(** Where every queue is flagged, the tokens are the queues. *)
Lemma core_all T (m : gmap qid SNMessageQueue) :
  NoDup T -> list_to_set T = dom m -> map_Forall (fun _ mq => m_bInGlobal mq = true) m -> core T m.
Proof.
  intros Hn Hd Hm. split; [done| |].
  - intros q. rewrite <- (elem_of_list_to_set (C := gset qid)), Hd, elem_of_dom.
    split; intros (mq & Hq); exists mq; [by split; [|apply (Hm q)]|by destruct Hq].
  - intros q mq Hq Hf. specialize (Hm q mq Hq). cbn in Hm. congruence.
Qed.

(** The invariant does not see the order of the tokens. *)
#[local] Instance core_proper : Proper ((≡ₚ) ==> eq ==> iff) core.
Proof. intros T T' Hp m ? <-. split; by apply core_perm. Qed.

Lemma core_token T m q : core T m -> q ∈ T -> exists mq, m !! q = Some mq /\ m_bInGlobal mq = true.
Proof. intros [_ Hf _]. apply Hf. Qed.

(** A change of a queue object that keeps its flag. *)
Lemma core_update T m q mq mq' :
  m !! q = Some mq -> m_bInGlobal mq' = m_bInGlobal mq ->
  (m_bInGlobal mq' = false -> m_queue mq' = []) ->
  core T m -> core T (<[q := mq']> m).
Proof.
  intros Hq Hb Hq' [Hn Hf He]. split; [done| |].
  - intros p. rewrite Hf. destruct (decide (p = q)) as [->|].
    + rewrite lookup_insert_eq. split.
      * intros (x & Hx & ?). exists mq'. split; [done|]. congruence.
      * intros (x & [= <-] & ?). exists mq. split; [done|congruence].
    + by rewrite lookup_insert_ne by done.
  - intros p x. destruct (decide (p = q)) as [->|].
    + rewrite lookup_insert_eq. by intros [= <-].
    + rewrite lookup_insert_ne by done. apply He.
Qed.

************

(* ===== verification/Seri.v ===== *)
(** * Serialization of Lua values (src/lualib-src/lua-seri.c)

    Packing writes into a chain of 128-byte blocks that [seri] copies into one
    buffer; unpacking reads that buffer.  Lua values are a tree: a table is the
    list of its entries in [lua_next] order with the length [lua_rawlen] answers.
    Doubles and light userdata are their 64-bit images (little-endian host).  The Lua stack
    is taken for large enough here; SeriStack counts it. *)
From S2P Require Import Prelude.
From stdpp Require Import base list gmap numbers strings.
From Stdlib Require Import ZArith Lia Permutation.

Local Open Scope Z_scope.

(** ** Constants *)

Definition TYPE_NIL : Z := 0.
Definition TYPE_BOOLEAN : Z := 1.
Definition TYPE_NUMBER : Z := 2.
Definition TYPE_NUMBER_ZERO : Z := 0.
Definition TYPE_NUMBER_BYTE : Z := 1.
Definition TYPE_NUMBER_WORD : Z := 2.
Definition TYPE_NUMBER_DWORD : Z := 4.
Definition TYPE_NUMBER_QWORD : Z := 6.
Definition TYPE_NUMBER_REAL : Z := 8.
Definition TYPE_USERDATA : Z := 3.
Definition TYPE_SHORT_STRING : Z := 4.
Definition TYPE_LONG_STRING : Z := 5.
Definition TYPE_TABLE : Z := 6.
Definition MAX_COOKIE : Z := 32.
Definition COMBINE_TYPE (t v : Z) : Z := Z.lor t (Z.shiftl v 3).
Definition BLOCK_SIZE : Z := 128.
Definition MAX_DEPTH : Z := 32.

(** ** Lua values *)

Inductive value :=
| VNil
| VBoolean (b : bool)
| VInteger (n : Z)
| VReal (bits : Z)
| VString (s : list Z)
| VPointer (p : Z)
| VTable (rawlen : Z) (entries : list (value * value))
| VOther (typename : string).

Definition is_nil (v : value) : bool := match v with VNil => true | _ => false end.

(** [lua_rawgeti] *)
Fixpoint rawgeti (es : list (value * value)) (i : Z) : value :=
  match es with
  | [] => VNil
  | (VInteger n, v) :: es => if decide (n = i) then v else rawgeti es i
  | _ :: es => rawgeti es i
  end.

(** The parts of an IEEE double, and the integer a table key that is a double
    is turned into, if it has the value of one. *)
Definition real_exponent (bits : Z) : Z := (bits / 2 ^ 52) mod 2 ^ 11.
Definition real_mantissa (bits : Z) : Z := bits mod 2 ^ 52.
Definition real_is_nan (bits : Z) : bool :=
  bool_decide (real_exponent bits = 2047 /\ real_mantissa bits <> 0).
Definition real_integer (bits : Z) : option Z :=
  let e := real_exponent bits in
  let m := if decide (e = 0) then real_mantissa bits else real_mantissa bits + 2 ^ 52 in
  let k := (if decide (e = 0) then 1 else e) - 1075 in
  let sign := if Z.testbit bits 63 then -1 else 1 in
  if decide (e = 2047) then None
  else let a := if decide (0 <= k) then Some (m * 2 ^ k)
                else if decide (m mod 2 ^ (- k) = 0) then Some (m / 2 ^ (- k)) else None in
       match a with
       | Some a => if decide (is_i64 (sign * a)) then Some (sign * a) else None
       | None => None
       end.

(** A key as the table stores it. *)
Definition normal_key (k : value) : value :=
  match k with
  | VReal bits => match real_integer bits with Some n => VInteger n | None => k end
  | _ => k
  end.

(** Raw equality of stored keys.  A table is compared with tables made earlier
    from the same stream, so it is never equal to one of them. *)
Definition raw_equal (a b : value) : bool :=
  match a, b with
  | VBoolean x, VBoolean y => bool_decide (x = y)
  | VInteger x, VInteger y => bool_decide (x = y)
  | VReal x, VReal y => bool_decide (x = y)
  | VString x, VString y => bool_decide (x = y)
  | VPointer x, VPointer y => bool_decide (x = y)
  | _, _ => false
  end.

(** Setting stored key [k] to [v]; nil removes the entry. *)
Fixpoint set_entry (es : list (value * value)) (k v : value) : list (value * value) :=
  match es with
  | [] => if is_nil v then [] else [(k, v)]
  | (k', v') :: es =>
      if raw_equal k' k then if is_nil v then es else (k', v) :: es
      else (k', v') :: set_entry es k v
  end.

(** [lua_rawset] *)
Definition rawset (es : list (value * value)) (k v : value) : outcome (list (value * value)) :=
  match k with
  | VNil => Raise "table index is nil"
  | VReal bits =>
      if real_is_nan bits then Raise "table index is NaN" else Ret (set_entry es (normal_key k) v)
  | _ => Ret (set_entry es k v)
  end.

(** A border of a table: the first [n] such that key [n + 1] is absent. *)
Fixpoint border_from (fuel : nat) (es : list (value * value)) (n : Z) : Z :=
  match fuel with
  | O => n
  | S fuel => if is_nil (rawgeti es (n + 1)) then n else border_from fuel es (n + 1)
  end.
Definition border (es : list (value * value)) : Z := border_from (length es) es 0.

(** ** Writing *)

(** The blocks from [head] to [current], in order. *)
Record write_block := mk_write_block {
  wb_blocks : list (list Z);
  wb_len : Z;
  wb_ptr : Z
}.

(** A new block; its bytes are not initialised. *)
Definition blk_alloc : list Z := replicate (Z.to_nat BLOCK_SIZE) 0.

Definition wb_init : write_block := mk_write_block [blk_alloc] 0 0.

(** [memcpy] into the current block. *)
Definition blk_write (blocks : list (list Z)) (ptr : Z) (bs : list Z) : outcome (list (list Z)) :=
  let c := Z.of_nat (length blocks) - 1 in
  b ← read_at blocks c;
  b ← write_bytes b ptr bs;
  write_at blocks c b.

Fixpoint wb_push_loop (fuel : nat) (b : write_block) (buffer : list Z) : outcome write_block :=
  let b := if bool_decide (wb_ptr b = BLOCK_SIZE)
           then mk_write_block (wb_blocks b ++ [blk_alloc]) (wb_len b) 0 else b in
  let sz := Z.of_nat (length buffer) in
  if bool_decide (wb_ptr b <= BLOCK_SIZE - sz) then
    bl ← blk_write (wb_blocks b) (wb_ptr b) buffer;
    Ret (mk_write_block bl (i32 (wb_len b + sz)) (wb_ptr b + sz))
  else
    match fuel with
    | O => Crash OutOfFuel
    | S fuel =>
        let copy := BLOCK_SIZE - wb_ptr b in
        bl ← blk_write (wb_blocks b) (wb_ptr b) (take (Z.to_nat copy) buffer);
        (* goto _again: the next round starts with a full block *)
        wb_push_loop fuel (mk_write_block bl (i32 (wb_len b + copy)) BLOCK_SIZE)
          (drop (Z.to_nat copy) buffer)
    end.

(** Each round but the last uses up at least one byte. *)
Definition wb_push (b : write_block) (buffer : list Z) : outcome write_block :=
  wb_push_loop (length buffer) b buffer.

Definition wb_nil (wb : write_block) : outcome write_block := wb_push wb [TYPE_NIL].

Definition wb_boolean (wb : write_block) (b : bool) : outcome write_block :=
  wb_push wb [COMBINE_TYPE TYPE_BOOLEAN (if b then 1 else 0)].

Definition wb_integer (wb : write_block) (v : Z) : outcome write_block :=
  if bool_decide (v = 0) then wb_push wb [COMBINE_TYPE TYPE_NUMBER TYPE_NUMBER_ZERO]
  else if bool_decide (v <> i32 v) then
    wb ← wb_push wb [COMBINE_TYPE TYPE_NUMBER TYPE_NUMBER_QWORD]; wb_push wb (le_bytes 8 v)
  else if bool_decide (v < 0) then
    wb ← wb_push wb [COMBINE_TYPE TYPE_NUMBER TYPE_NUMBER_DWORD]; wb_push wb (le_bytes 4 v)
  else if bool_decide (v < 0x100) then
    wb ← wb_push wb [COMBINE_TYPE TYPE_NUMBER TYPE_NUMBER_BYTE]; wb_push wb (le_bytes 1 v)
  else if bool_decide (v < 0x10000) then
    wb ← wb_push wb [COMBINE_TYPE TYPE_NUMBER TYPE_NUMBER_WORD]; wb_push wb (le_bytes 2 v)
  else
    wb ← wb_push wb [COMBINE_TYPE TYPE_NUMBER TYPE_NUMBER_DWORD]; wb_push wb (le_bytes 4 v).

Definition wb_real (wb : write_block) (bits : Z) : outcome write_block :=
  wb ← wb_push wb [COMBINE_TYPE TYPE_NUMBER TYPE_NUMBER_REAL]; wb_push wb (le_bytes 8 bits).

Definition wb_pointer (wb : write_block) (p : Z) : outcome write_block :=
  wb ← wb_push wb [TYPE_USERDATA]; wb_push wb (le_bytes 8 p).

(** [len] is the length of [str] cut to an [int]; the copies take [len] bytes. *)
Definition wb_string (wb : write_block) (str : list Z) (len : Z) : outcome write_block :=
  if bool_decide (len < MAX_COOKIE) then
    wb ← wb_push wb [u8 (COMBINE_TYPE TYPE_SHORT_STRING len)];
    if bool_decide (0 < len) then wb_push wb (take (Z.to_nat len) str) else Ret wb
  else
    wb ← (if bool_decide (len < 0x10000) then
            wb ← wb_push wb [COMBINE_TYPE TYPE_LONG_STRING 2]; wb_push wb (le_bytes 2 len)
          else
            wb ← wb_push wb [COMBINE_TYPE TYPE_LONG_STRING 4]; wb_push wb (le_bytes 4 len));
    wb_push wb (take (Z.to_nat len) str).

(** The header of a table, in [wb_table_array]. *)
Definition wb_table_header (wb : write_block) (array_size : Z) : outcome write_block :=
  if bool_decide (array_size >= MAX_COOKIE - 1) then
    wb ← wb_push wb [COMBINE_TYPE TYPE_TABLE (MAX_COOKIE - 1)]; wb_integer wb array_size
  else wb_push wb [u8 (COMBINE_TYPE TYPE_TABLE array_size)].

************

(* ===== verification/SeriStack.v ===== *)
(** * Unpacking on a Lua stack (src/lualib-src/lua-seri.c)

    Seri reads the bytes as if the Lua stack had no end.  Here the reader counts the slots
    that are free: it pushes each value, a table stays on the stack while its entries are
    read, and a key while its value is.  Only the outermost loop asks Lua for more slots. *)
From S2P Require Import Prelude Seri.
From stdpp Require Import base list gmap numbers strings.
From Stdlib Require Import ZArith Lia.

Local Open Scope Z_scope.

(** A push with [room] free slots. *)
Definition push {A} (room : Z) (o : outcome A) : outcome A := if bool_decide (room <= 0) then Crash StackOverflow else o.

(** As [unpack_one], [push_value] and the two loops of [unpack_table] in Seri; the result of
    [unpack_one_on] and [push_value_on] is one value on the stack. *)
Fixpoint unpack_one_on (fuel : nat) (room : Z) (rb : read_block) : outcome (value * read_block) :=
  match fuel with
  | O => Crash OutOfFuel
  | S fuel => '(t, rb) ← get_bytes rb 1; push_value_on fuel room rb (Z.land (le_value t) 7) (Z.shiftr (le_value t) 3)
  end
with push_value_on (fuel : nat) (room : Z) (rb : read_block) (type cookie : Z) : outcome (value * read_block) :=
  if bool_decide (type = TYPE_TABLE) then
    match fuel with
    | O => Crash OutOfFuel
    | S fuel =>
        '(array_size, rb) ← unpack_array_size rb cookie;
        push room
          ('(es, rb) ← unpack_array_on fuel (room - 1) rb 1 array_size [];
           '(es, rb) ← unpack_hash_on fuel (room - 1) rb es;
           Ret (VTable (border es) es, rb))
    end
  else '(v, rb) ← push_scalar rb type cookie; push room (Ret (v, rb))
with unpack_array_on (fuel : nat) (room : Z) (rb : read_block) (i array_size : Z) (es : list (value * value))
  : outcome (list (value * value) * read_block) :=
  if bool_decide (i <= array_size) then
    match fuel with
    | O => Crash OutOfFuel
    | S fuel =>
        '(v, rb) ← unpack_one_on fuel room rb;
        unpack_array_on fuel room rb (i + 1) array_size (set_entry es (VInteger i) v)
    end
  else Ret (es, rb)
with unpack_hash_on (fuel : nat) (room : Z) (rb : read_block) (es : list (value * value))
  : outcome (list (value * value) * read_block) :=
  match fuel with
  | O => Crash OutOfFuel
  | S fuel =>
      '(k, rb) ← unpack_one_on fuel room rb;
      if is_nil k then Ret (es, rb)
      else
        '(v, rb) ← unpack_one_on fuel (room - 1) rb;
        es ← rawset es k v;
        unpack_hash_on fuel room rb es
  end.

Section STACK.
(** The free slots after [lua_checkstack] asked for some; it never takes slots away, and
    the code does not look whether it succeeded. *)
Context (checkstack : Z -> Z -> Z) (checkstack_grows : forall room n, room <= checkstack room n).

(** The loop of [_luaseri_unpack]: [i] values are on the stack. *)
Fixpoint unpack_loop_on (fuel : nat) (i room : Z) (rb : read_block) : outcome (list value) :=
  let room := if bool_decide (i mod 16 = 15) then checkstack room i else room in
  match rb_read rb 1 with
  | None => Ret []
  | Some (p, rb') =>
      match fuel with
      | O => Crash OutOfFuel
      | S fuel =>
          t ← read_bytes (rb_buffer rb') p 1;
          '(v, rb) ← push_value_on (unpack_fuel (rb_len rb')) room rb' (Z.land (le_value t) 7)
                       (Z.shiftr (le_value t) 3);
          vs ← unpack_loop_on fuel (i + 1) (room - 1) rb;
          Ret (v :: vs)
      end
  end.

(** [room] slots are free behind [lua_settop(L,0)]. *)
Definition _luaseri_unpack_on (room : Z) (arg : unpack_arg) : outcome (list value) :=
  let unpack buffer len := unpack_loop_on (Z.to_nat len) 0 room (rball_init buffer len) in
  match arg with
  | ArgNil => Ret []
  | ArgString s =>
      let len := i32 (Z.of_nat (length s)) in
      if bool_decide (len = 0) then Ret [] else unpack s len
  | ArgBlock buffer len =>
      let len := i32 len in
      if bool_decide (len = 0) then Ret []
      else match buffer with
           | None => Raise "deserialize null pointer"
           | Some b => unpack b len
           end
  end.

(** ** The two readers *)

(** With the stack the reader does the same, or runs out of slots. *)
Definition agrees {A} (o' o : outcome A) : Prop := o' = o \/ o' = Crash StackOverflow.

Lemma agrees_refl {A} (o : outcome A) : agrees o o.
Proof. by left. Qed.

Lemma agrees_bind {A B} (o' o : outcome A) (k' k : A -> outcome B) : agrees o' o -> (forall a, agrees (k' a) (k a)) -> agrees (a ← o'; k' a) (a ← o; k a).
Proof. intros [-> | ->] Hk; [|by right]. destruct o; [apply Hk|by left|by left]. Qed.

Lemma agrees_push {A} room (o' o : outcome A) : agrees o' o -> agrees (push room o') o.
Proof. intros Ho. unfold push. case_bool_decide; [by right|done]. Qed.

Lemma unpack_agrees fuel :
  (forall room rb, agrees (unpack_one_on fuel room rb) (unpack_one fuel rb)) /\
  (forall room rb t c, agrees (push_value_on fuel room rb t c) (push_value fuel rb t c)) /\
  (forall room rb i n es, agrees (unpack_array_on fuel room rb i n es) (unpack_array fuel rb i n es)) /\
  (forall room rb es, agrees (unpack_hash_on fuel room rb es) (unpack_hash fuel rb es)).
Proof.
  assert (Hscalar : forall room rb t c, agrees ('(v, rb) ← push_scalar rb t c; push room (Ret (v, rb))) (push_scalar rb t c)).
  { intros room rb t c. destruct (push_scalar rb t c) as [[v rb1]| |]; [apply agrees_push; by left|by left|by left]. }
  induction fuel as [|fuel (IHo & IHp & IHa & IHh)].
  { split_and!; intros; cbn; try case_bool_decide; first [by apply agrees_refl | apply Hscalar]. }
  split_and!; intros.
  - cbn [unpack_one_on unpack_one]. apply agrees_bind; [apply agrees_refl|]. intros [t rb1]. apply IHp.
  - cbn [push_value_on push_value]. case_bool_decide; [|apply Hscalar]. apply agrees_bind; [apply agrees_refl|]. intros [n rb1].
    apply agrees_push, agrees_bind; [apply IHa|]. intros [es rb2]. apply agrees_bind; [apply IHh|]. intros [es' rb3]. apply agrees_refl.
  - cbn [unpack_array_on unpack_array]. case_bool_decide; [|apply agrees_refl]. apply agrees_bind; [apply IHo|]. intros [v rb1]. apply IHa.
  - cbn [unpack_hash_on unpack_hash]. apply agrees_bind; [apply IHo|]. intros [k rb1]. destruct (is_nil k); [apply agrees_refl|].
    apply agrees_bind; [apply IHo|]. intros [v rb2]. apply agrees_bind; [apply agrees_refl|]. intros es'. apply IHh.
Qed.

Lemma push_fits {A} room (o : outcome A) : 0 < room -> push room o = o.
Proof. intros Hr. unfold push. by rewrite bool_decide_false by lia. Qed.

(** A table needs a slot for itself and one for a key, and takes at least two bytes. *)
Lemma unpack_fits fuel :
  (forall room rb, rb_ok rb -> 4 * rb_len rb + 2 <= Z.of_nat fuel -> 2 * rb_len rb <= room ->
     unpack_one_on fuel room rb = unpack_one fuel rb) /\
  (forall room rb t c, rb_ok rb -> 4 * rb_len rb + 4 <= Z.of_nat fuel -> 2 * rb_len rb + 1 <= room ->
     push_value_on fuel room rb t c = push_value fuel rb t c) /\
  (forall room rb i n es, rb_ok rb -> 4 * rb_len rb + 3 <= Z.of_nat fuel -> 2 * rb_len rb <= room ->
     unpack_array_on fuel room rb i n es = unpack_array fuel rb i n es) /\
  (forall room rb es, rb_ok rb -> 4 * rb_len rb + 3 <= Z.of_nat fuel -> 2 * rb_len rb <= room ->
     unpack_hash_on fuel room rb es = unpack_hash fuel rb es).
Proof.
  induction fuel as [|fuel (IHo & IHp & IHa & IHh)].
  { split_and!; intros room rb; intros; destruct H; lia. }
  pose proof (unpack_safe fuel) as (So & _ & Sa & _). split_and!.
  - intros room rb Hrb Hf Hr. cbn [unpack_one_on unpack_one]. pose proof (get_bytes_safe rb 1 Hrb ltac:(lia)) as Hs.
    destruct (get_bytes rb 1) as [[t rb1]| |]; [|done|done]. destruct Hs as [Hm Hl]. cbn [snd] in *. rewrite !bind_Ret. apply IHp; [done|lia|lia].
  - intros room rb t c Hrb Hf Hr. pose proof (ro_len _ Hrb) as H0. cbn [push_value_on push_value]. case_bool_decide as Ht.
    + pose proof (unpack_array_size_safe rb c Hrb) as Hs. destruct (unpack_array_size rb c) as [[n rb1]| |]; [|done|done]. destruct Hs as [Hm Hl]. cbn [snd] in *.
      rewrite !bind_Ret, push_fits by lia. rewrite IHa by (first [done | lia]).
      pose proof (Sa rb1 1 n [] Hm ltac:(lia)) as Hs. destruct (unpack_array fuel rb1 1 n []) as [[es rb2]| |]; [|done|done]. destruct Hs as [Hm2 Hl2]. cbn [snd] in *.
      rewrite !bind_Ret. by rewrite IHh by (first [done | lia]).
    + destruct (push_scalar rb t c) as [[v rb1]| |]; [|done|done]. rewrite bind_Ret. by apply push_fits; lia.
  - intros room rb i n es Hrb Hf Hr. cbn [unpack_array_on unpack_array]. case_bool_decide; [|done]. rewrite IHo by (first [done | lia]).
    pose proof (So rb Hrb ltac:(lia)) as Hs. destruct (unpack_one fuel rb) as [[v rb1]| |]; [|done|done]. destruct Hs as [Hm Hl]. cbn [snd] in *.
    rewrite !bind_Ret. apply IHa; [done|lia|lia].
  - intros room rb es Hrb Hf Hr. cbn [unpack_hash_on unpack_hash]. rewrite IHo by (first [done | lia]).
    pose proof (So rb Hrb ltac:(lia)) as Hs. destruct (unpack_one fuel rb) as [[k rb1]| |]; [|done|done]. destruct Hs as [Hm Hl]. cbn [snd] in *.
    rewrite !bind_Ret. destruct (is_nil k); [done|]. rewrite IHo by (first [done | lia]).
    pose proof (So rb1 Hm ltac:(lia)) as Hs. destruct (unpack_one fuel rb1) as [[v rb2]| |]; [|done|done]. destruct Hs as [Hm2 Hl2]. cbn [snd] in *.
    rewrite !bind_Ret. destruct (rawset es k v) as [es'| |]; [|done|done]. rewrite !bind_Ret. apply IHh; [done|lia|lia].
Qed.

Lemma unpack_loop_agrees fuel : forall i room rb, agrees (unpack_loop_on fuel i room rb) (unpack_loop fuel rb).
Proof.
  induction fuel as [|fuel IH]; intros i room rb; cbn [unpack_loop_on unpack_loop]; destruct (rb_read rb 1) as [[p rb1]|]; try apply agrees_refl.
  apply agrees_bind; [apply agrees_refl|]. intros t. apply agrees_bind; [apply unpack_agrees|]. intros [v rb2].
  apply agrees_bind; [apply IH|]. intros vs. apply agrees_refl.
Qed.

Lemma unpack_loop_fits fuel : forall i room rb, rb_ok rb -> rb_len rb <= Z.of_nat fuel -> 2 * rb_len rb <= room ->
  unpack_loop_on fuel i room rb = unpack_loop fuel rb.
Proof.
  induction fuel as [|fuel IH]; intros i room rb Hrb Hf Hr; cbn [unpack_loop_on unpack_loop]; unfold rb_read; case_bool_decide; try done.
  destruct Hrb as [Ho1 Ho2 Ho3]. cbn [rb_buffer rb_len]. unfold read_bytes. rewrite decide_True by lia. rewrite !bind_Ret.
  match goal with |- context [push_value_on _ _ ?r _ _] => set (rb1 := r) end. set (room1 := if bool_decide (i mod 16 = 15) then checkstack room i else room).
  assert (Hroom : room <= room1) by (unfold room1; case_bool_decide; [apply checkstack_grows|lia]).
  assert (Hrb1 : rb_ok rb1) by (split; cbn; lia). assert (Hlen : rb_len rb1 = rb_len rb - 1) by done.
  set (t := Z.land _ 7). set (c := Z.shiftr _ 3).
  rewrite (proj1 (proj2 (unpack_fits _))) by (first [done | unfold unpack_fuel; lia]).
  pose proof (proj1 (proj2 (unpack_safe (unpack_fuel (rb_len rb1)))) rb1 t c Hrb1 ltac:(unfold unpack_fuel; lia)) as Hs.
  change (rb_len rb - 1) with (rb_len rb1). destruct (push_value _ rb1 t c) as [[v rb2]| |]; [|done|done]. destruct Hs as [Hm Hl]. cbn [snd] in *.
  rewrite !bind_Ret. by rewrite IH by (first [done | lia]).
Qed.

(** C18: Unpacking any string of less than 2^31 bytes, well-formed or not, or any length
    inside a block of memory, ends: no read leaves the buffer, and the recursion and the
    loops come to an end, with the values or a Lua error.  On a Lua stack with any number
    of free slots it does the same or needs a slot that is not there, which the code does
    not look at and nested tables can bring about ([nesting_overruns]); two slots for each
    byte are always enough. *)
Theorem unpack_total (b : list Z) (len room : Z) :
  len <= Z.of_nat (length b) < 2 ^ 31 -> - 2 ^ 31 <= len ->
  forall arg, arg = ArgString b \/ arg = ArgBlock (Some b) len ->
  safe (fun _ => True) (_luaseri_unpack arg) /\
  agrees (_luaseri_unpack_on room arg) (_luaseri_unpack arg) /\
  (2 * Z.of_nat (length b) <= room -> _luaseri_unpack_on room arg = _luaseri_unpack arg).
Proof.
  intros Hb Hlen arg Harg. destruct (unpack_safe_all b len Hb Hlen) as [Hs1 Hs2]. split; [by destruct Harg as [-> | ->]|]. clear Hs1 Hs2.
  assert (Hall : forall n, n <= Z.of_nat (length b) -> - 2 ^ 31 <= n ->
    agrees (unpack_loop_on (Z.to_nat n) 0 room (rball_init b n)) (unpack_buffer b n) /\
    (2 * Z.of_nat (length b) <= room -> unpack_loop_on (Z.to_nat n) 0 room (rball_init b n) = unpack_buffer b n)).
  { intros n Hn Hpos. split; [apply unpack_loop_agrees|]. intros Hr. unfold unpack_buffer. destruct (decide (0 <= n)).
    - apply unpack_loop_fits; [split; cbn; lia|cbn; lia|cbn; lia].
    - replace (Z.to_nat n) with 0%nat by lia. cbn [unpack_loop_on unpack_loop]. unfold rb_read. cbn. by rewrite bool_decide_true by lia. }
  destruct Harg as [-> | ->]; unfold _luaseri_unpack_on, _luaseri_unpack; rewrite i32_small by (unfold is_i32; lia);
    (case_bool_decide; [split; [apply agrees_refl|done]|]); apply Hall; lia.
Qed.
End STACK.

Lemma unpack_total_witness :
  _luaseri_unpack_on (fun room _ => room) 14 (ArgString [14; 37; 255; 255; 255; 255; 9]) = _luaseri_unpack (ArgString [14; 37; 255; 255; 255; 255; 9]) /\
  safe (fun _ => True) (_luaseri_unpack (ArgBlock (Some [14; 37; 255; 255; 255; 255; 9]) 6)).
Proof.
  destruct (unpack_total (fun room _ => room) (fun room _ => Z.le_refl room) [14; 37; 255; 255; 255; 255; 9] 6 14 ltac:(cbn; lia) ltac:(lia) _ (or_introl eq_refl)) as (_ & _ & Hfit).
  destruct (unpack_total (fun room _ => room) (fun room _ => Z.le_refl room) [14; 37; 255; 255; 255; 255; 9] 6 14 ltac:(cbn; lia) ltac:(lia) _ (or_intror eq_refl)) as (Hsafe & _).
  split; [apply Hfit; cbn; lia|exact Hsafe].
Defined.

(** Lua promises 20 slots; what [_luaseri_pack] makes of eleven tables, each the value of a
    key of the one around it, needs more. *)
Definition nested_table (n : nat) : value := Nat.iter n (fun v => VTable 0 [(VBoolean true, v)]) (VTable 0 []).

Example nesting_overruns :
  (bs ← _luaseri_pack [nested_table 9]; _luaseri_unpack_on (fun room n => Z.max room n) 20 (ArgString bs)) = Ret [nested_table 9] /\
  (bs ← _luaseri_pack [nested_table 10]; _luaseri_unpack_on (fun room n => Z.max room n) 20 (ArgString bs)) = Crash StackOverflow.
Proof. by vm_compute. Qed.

************

An exact copy of the lines above between the line holding "Definition TYPE_NUMBER_BYTE : Z := 1." and the line holding "let m := if", inclusive, is the whole answer.

Definition TYPE_NUMBER_BYTE : Z := 1.
Definition TYPE_NUMBER_WORD : Z := 2.
Definition TYPE_NUMBER_DWORD : Z := 4.
Definition TYPE_NUMBER_QWORD : Z := 6.
Definition TYPE_NUMBER_REAL : Z := 8.
Definition TYPE_USERDATA : Z := 3.
Definition TYPE_SHORT_STRING : Z := 4.
Definition TYPE_LONG_STRING : Z := 5.
Definition TYPE_TABLE : Z := 6.
Definition MAX_COOKIE : Z := 32.
Definition COMBINE_TYPE (t v : Z) : Z := Z.lor t (Z.shiftl v 3).
Definition BLOCK_SIZE : Z := 128.
Definition MAX_DEPTH : Z := 32.

(** ** Lua values *)

Inductive value :=
| VNil
| VBoolean (b : bool)
| VInteger (n : Z)
| VReal (bits : Z)
| VString (s : list Z)
| VPointer (p : Z)
| VTable (rawlen : Z) (entries : list (value * value))
| VOther (typename : string).

Definition is_nil (v : value) : bool := match v with VNil => true | _ => false end.

(** [lua_rawgeti] *)
Fixpoint rawgeti (es : list (value * value)) (i : Z) : value :=
  match es with
  | [] => VNil
  | (VInteger n, v) :: es => if decide (n = i) then v else rawgeti es i
  | _ :: es => rawgeti es i
  end.

(** The parts of an IEEE double, and the integer a table key that is a double
    is turned into, if it has the value of one. *)
Definition real_exponent (bits : Z) : Z := (bits / 2 ^ 52) mod 2 ^ 11.
Definition real_mantissa (bits : Z) : Z := bits mod 2 ^ 52.
Definition real_is_nan (bits : Z) : bool :=
  bool_decide (real_exponent bits = 2047 /\ real_mantissa bits <> 0).
Definition real_integer (bits : Z) : option Z :=
  let e := real_exponent bits in
  let m := if decide (e = 0) then real_mantissa bits else real_mantissa bits + 2 ^ 52 in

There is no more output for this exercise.